Perhaps the oddest aspect of the whole affair is that yantra cubes were found and not yantra plates or coins. On account of the weight (over 6 kg), it’s unlikely the cubes were brought over from India. From a Tantric point of view, it is overkill — there are far simpler measures. Whoever dropped these items from the Baginton Bridge must have felt themselves to be in real trouble.

If detectives act as clearinghouses for secrets, then bridges act as accumulators. As mentioned, Stoneleigh bridge over the River Avon is within walking distance of Baginton Bridge. Recently, Judy Stowe, an academic affiliated with the University of New South Wales, Australia, trawled old British court records and discovered that labour conflicts during the bridge’s construction may have led Chandos Leigh, who’d inherited Stoneleigh Abbey, to murder two local workers, Billinges and Forbes, and have them buried in the bridge’s foundations.

Lord Leigh was a schoolmate of Lord Byron’s and Austen’s relative, her junior by 15 years.
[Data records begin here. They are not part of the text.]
(* ===== verification/NvmTable.v ===== *)
(** The record table of [scripts/check_nvm_record_space.py]
    ([render_record_table]): the text the RTL suite reads, one line per record
    with its offset in the image.

    [record_table_exact] shows that every line locates its record.  The tables
    of two shipped configurations are compared in [NvmBuilds]. *)
From S2P Require Import Prelude Unicode Text Descriptors Crc NvmContract NvmJournal NvmShape NvmMaps NvmGate.

(** * The text *)

(** The rows that have an id, with it. *)
Definition live_rows (recs : list nvm_record) : list (Z * nvm_record) :=
  flat_map (fun r => match r_id r with Some rid => [(rid, r)] | None => [] end) recs.

Definition id_le (a b : Z * nvm_record) : Prop := fst a <= fst b.
#[export] Instance id_le_dec a b : Decision (id_le a b).
Proof. unfold id_le. apply _. Defined.

(** [0x%08X]. *)
Definition crc_text (v : Z) : pystr :=
  let digits := map upper (hex_digits_of (S (Z.to_nat (Z.log2 v))) v) in
  lit "0x" ++ repeat 48 (8 - length digits) ++ digits.

Definition record_line (offs : gmap Z Z) (row : Z * nvm_record) : pystr :=
  let '(rid, r) := row in
  join (lit " ") [lit "rec"; id_text (Some rid); dec (default 0 (offs !! rid)); dec (REC_HDR + r_plen r);
                  dec (r_plen r); group_name (r_group r); dec (r_index r)].

Definition table_lines (stem : pystr) (layout nrec : Z) (blob : bytes) (offs : gmap Z Z)
    (rows : list (Z * nvm_record)) : list pystr :=
  [lit "# GENERATED by scripts/check_nvm_record_space.py --emit-record-table";
   lit "# DO NOT EDIT: the gate rebuilds this file and reports a mismatch.";
   lit "shape " ++ stem;
   lit "layout " ++ dec layout;
   lit "hdrbytes " ++ dec KLJ2_HDR;
   lit "imglen " ++ dec (zlen blob);
   lit "crc32 " ++ crc_text (Z.land (crc32 (zslice 0 (zlen blob - 4) blob)) 0xFFFFFFFF);
   lit "nrec " ++ dec nrec;
   lit "# rec <id> <area_offset> <framed_len> <payload_len> <group> <index>"]
  ++ map (record_line offs) rows.

(** The payload of a row of the table: every record follows the arithmetic rule. *)
Definition table_payload (r : nvm_record) (rid : Z) : bytes :=
  payload_bytes (r_group r) (r_index r) rid (r_plen r) None.

Definition render_record_table (shape : Shape) (recs : list nvm_record) (donor : Donor) : result nvm_error pystr :=
  let* frames := frames_with table_payload recs (d_layout donor) in
  let* bo := klj2_assemble frames donor EMIT_IDENT in
  Ok (join [10] (table_lines (s_stem shape) (d_layout donor) (count_of frames) (fst bo) (snd bo)
                   (merge_sort id_le (live_rows recs))) ++ [10]).

(** * Every line locates its record *)

#[export] Instance id_le_total : Total id_le.
Proof. intros a b. unfold id_le. lia. Qed.
#[export] Instance id_le_trans : Transitive id_le.
Proof. intros a b c. unfold id_le. lia. Qed.

Lemma live_rows_all (recs : list nvm_record) : (forall r, In r recs -> is_Some (r_id r)) ->
  map fst (live_rows recs) = map (fun r => default 0 (r_id r)) recs
  /\ map snd (live_rows recs) = recs.
Proof.
  unfold live_rows. induction recs as [|r recs IH]; intros Hid; cbn [flat_map map]; [done|].
  destruct (Hid r (or_introl eq_refl)) as [rid ->]. destruct IH as [H1 H2]; [intros; apply Hid; by right|].
  cbn [app map fst snd default from_option id]. by rewrite H1, H2.
Qed.

Lemma table_payload_ok r rid : 0 <= r_plen r ->
  zlen (table_payload r rid) = r_plen r /\ Forall is_byte (table_payload r rid).
Proof.
  intros Hn. unfold table_payload, payload_bytes. split.
  - rewrite zlen_map. unfold zlen. rewrite zrange_length. lia.
  - apply Forall_map, Forall_forall. intros j _. change 0xFF with (Z.ones 8). apply word_byte, word_land_ones. lia.
Qed.

Section Table.
Context (donor : Donor) (recs : list nvm_record).
Hypothesis Hlay : 0 <= d_layout donor < 256.
Hypothesis Hrow : forall r, In r recs -> exists rid, r_id r = Some rid /\ 0 <= rid < 256 /\ 0 <= r_plen r < 65536.
Hypothesis Hids : NoDup (map r_id recs).

Let frame (r : nvm_record) : bytes :=
  record_frame (default 0 (r_id r)) (table_payload r (default 0 (r_id r))) (d_layout donor).

Lemma row_ids r : In r recs -> is_Some (r_id r).
Proof using Hrow. intros Hr. destruct (Hrow r Hr) as (rid & -> & _). by eexists. Qed.

Lemma frame_length r : In r recs -> zlen (frame r) = REC_HDR + r_plen r.
Proof using Hrow.
  intros Hr. destruct (Hrow r Hr) as (rid & E & _ & ?). unfold frame. rewrite E, record_frame_length.
  f_equal. apply table_payload_ok. lia.
Qed.

(** The frames are those of the rows, and nothing else. *)
Lemma table_frames : exists frames, frames_with table_payload recs (d_layout donor) = Ok frames
  /\ (forall r rid, In r recs -> r_id r = Some rid -> frames !! rid = Some (frame r))
  /\ map_to_list frames ≡ₚ map (fun r => (default 0 (r_id r), frame r)) recs.
Proof using All.
  destruct (frames_with_spec table_payload (d_layout donor) recs frame) as (frames & HF & Hfr);
    [|by apply row_ids|done|].
  { intros r rid Hr E. destruct (Hrow r Hr) as (rid' & E' & ? & ?). rewrite E in E'. injection E' as <-.
    unfold frame. rewrite E. apply frame_record_Ok. rewrite (proj1 (table_payload_ok r rid ltac:(lia))).
    split_and!; (done || lia). }
  exists frames. split; [done|]. split; [intros r rid ? ?; apply Hfr; by exists r|].
  apply NoDup_Permutation; [apply NoDup_map_to_list| |].
  - apply (NoDup_fmap_1 (fun xb : Z * bytes => Some (fst xb))).
    replace ((fun xb : Z * bytes => Some (fst xb)) <$> _) with (map r_id recs); [done|].
    change (?f <$> map ?g ?l) with (map f (map g l)). rewrite map_map. apply map_ext_in. intros r Hr. cbn [fst].
    by destruct (row_ids r Hr) as [rid ->].
  - intros [x b]. rewrite elem_of_map_to_list, Hfr, list_elem_of_In, in_map_iff. split.
    + intros (r & Hr & E & ->). exists r. by rewrite E.
    + intros (r & [= <- <-] & Hr). exists r. destruct (row_ids r Hr) as [rid E]. by rewrite E.
Qed.

Lemma table_area (frames : gmap Z bytes) :
  map_to_list frames ≡ₚ map (fun r => (default 0 (r_id r), frame r)) recs ->
  Z.of_nat (size frames) = zlen recs /\ zlen (area_of frames) = sum_z (map (fun r => REC_HDR + r_plen r) recs).
Proof using Hrow.
  intros HP. split.
  - rewrite <-(length_map_to_list frames), HP, length_map. done.
  - rewrite area_of_length, HP, map_map. f_equal. apply map_ext_in. intros r Hr. by apply frame_length.
Qed.

Lemma rows_bound : 8 * zlen recs <= sum_z (map (fun r => REC_HDR + r_plen r) recs).
Proof using Hrow.
  assert (forall r, In r recs -> 0 <= r_plen r) as Hp by (intros r Hr; destruct (Hrow r Hr) as (? & _ & _ & ?); lia).
  clear -Hp. unfold sum_z, REC_HDR. induction recs as [|r l IH]; cbn [map foldr]; [done|].
  rewrite zlen_cons. pose proof (Hp r (or_introl eq_refl)). pose proof (IH ltac:(intros; apply Hp; by right)). lia.
Qed.
End Table.

(** C33: Every line of the table locates its record.  Whenever the ids of the rows are
    distinct octets, the payload lengths fit their field and the image fits one
    erase block, the table is rendered: one line per row, in ascending order of
    the ids, with the length of the image the gate computes; and the octets of
    the image at the offset a line states are the frame of the row it names. *)
Theorem record_table_exact shape recs (donor : Donor) :
  0 <= d_layout donor < 256 ->
  (forall r, In r recs -> exists rid, r_id r = Some rid /\ 0 <= rid < 256 /\ 0 <= r_plen r < 65536) ->
  NoDup (map r_id recs) -> image_length recs <= 65536 ->
  exists blob offs rows,
    render_record_table shape recs donor
      = Ok (join [10] (table_lines (s_stem shape) (d_layout donor) (zlen recs) blob offs rows) ++ [10])
    /\ zlen blob = image_length recs
    /\ map snd rows ≡ₚ recs /\ StronglySorted id_le rows
    /\ forall rid r, In (rid, r) rows -> r_id r = Some rid /\ exists off, offs !! rid = Some off
         /\ zslice (KLJ2_HDR + off) (REC_HDR + r_plen r) blob
            = record_frame rid (table_payload r rid) (d_layout donor).
Proof.
  intros Hlay Hrow Hids Hfit.
  destruct (table_frames donor recs Hlay Hrow Hids) as (frames & HF & Hat & HP).
  destruct (table_area donor recs Hrow frames HP) as [Hsize Harea].
  destruct (assemble_fits donor EMIT_IDENT frames) as (blob & offs & HA & Hblob); [done|done| | |].
  { rewrite Hsize, Harea. by apply rows_bound. }
  { unfold image_length in Hfit. by rewrite Harea. }
  destruct (live_rows_all recs ltac:(by apply row_ids)) as [_ Hsnd].
  exists blob, offs, (merge_sort id_le (live_rows recs)). split_and!.
  - unfold render_record_table, count_of. rewrite HF. cbn [rbind]. rewrite HA. cbn [rbind fst snd]. by rewrite Hsize.
  - rewrite Hblob, Harea. done.
  - by rewrite merge_sort_Permutation, Hsnd.
  - apply StronglySorted_merge_sort; apply _.
  - intros rid r Hin. apply list_elem_of_In in Hin. rewrite merge_sort_Permutation in Hin.
    apply list_elem_of_In, in_flat_map in Hin as (r' & Hr' & Hin).
    destruct (r_id r') as [rid'|] eqn:E; [|done]. destruct Hin as [[= <- <-]|[]].
    split; [done|]. specialize (Hat r' rid' Hr' E). rewrite E in Hat. cbn [default from_option id] in Hat.
    destruct (assembled_locates _ _ _ _ _ _ _ HA Hat) as (off & Ho & Hs). exists off. split; [done|].
    pose proof (frame_length donor recs Hrow r' Hr') as HL. cbn beta in HL. rewrite E in HL. cbn [default from_option id] in HL.
    by rewrite HL in Hs.
Qed.
Definition msg_mask (msg_types : option (list Z)) (subtype : option Z) : result contract_error Z :=
  match msg_types with
  | None => Ok 0xFFFF
  | Some types =>
      let* _ := raise_if (bool_decide (subtype = None)) EMsgNoSubtype in
      let* _ := raise_if (bool_decide (types = []) || negb (bool_decide (NoDup types))
                          || negb (forallb (fun m => (0 <=? m) && (m <=? 15)) types)) EMsgTypes in
      Ok (sum_z (map (Z.shiftl 1) types))
  end.

Definition tuple_step (out : list Match) (item : raw_match) : result contract_error (list Match) :=
  let ethertype := rm_ethertype item in
  let subtype := rm_subtype item in
  let* mask := msg_mask (rm_msg_types item) subtype in
  let* m := match rm_dst item with
            | RawOwn => Ok {| m_dst := DstOwn; m_mac := 0; m_ethertype := ethertype;
                              m_subtype := subtype; m_msg_mask := mask |}
            | RawInt d =>
                if (0 <? d) && (d <? Z.shiftl 1 48)
                then Ok {| m_dst := DstMac; m_mac := d; m_ethertype := ethertype;
                           m_subtype := subtype; m_msg_mask := mask |}
                else Err EDst
            | RawOther => Err EDst
            end in
  let* _ := raise_if (negb ((0 <? ethertype) && (ethertype <=? 0xFFFF))
                      || match subtype with
                         | Some s => negb ((0 <=? s) && (s <=? 0xFF))
                         | None => false
                         end) (ETupleRange ethertype) in
  let* _ := raise_if (bool_decide (m ∈ out)) ETupleTwice in
  Ok (out ++ [m]).

Definition tuples (raw : list raw_match) (max_tuples : Z) : result contract_error (list Match) :=
  let* _ := raise_if (negb ((1 <=? zlen raw) && (zlen raw <=? max_tuples))) ETupleCount in
  foldR tuple_step [] raw.

Definition read_channel (tests : list (string * Z)) (max_terms max_tuples : Z) (item : raw_channel)
    : result contract_error Channel :=
  let max_bytes := rc_max_frame_bytes item in
  let* ts := terms (rc_accept item) tests max_bytes in
  let* _ := raise_if (negb ((1 <=? zlen ts) && (zlen ts <=? max_terms))) (ETermCount (rc_name item)) in
  let* ms := tuples (rc_match item) max_tuples in
  let* _ := raise_if (negb ((14 <? max_bytes) && (max_bytes <=? 1514)) || negb (max_bytes mod 2 =? 0))
                     (EFrameBytes (rc_name item)) in
  let* _ := raise_if (negb ((1 <=? rc_burst item) && (rc_burst item <=? 255))
                      || negb ((1 <=? rc_refill_ms item) && (rc_refill_ms item <=? 65535)))
                     (ERate (rc_name item)) in
  Ok {| ch_name := rc_name item; ch_ident := rc_ident item;
        ch_rx_base := rc_rx_base item; ch_rx_words := rc_rx_words item;
        ch_tx_base := rc_tx_base item; ch_tx_words := rc_tx_words item;
        ch_max_frame_bytes := max_bytes; ch_tuples := ms;
        ch_burst := rc_burst item; ch_refill_ms := rc_refill_ms item; ch_terms := ts |}.
(* ===== verification/MailboxTracked.v ===== *)
(** The tracked outputs of the mailbox contract, regenerated.

    The documentation of a constant is taken from the header, where it is the
    comment above the constant; every name, value and table of both files, and
    the documentation of the package, come from the contract file. *)
From S2P Require Import Prelude Unicode Descriptors Text Mailbox MailboxYaml MailboxEmit.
Byron lived a life of scandal, but it’s hard to believe that the life of one of the most composed of English authors was touched by so melodramatic an event. But just as yantras are supposed to channel strange energies, bridges channel coincidences, until events self-cascade into rigid facts and a seemingly impossible connection is spanned between nations, ages and people.

Read’s good fortune was partly the consequence of someone attempting to end their misfortune. When I spoke with Read, he said his friends had joked that he’d probably never find anything this interesting again. I’m not so sure. There are plenty more bridges.

The writer’s novel, Half of What I Say , was shortlisted for the 2016 Hindu Prize.